■ EXERCISE DIRECTIONS: Would you please transcribe, exactly as written, the lines of the entries below starting at the one that holds "Definition put_size (p" and ending at the one that holds "if (p <? bp)", both included?

START DATA FOR THE TASK

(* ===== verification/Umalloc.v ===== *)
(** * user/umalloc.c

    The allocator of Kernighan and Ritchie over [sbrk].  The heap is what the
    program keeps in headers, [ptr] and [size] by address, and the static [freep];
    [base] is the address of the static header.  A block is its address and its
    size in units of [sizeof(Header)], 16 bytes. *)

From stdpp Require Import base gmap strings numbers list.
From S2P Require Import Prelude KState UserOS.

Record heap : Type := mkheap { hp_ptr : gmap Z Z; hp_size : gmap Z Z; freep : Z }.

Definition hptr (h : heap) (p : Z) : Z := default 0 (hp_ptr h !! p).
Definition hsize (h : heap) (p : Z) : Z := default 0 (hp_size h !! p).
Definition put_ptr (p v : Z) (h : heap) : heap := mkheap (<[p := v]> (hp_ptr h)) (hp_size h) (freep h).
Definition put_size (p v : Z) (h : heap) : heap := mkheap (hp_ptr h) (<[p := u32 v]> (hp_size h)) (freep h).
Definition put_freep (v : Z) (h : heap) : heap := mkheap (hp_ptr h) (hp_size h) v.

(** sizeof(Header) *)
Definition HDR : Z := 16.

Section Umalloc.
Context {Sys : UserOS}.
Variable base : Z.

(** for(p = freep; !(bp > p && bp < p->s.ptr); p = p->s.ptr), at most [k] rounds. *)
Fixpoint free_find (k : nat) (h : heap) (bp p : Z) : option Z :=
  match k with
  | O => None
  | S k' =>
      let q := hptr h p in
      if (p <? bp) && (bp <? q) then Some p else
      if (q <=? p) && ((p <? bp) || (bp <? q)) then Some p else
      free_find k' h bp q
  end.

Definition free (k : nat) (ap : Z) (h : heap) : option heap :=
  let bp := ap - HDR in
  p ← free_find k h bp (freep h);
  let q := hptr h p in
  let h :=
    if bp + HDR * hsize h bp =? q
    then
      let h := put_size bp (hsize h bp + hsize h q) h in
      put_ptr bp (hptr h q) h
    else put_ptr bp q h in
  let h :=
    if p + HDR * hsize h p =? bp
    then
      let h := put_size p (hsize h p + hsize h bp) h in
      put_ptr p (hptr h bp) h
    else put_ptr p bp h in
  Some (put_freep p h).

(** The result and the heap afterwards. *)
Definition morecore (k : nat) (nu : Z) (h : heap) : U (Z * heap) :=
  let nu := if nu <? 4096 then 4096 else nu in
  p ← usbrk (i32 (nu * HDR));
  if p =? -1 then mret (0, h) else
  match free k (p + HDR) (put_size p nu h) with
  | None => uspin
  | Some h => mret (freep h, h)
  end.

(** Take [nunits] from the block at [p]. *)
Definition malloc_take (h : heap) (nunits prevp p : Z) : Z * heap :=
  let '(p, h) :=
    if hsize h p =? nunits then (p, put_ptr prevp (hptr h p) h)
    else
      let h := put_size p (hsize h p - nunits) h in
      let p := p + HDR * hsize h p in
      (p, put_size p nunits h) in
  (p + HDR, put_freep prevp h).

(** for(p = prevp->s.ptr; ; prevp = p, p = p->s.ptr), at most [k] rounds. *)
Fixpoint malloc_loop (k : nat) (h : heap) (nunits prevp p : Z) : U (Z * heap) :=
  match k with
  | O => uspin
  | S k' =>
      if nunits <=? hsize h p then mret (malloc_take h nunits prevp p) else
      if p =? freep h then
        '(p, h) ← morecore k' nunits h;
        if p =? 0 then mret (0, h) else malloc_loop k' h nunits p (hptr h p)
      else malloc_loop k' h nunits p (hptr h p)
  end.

END DATA FOR THE TASK

■ RESULT:
Definition put_size (p v : Z) (h : heap) : heap := mkheap (hp_ptr h) (<[p := u32 v]> (hp_size h)) (freep h).
Definition put_freep (v : Z) (h : heap) : heap := mkheap (hp_ptr h) (hp_size h) v.

(** sizeof(Header) *)
Definition HDR : Z := 16.

Section Umalloc.
Context {Sys : UserOS}.
Variable base : Z.

(** for(p = freep; !(bp > p && bp < p->s.ptr); p = p->s.ptr), at most [k] rounds. *)
Fixpoint free_find (k : nat) (h : heap) (bp p : Z) : option Z :=
  match k with
  | O => None
  | S k' =>
      let q := hptr h p in
      if (p <? bp) && (bp <? q) then Some p else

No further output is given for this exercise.